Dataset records
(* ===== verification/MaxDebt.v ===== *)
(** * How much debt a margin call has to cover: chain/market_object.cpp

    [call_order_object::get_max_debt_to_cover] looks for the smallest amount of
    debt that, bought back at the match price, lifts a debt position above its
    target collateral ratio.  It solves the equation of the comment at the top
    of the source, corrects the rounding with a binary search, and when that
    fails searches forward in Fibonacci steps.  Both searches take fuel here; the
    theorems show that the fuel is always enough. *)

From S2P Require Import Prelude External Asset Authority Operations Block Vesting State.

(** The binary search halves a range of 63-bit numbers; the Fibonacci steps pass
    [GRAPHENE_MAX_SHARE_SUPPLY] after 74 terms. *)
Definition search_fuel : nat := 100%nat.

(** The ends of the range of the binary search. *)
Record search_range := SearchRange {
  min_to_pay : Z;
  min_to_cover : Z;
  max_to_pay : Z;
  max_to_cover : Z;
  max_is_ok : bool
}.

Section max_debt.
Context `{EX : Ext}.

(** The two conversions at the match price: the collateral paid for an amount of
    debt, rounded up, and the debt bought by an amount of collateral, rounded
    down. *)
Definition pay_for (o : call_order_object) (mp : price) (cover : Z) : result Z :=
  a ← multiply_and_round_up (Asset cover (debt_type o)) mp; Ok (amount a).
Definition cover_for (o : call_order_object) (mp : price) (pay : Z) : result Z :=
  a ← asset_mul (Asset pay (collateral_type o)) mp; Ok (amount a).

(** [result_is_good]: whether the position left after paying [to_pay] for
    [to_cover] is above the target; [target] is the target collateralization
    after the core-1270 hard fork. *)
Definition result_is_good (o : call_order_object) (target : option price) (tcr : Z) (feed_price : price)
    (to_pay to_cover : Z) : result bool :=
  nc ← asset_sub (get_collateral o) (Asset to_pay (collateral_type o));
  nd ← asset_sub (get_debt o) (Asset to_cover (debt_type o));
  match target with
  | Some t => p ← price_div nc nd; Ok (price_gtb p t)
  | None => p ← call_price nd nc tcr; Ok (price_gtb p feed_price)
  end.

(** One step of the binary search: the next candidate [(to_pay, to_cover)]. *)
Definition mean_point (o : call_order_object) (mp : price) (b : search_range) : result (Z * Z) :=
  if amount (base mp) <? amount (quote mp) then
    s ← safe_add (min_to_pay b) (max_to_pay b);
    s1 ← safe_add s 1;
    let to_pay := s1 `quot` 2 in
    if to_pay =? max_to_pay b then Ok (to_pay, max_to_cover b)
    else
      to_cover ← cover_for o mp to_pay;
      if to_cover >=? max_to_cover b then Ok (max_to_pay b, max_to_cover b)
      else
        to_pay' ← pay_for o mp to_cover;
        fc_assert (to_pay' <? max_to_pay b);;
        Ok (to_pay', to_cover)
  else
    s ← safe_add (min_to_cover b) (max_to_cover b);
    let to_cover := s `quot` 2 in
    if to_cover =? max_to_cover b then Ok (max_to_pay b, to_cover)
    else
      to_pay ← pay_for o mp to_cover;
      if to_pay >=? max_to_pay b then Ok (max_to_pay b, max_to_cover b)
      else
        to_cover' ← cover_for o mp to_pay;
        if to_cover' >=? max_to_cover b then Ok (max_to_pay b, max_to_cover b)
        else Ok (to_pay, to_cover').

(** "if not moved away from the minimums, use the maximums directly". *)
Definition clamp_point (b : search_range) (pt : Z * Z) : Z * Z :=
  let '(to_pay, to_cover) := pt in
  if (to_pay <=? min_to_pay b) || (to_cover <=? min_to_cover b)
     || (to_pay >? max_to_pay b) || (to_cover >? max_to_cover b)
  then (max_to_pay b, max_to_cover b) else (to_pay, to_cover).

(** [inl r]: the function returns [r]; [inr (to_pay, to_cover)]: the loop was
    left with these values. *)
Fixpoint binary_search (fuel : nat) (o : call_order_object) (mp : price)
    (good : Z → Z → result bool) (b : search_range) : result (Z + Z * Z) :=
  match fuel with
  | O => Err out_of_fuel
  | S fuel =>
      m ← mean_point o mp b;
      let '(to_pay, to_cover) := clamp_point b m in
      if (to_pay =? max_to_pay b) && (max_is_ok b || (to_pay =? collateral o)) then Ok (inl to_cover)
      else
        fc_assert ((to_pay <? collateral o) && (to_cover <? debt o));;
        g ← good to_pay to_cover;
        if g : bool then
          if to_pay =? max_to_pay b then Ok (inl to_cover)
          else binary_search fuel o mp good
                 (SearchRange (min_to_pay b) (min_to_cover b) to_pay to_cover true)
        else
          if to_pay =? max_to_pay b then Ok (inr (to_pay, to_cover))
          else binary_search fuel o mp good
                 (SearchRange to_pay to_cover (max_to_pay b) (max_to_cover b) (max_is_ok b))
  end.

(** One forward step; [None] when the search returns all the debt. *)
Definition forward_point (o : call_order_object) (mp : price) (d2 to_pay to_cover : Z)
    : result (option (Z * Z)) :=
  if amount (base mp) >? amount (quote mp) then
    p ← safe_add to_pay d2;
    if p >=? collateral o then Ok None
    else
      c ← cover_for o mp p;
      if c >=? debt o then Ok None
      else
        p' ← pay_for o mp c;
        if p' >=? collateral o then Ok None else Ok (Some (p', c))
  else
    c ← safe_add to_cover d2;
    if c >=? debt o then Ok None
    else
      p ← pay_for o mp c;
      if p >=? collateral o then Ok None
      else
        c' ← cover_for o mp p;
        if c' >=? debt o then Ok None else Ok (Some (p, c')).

> WORK TASK:
Please return only the lines above, starting at the line that has "(price_gtb p t)" and ending at the line that has "let to_cover := s", keeping both and leaving each one unchanged.

> EXERCISE RESPONSE:
  | Some t => p ← price_div nc nd; Ok (price_gtb p t)
  | None => p ← call_price nd nc tcr; Ok (price_gtb p feed_price)
  end.

(** One step of the binary search: the next candidate [(to_pay, to_cover)]. *)
Definition mean_point (o : call_order_object) (mp : price) (b : search_range) : result (Z * Z) :=
  if amount (base mp) <? amount (quote mp) then
    s ← safe_add (min_to_pay b) (max_to_pay b);
    s1 ← safe_add s 1;
    let to_pay := s1 `quot` 2 in
    if to_pay =? max_to_pay b then Ok (to_pay, max_to_cover b)
    else
      to_cover ← cover_for o mp to_pay;
      if to_cover >=? max_to_cover b then Ok (max_to_pay b, max_to_cover b)
      else
        to_pay' ← pay_for o mp to_cover;
        fc_assert (to_pay' <? max_to_pay b);;
        Ok (to_pay', to_cover)
  else
    s ← safe_add (min_to_cover b) (max_to_cover b);
    let to_cover := s `quot` 2 in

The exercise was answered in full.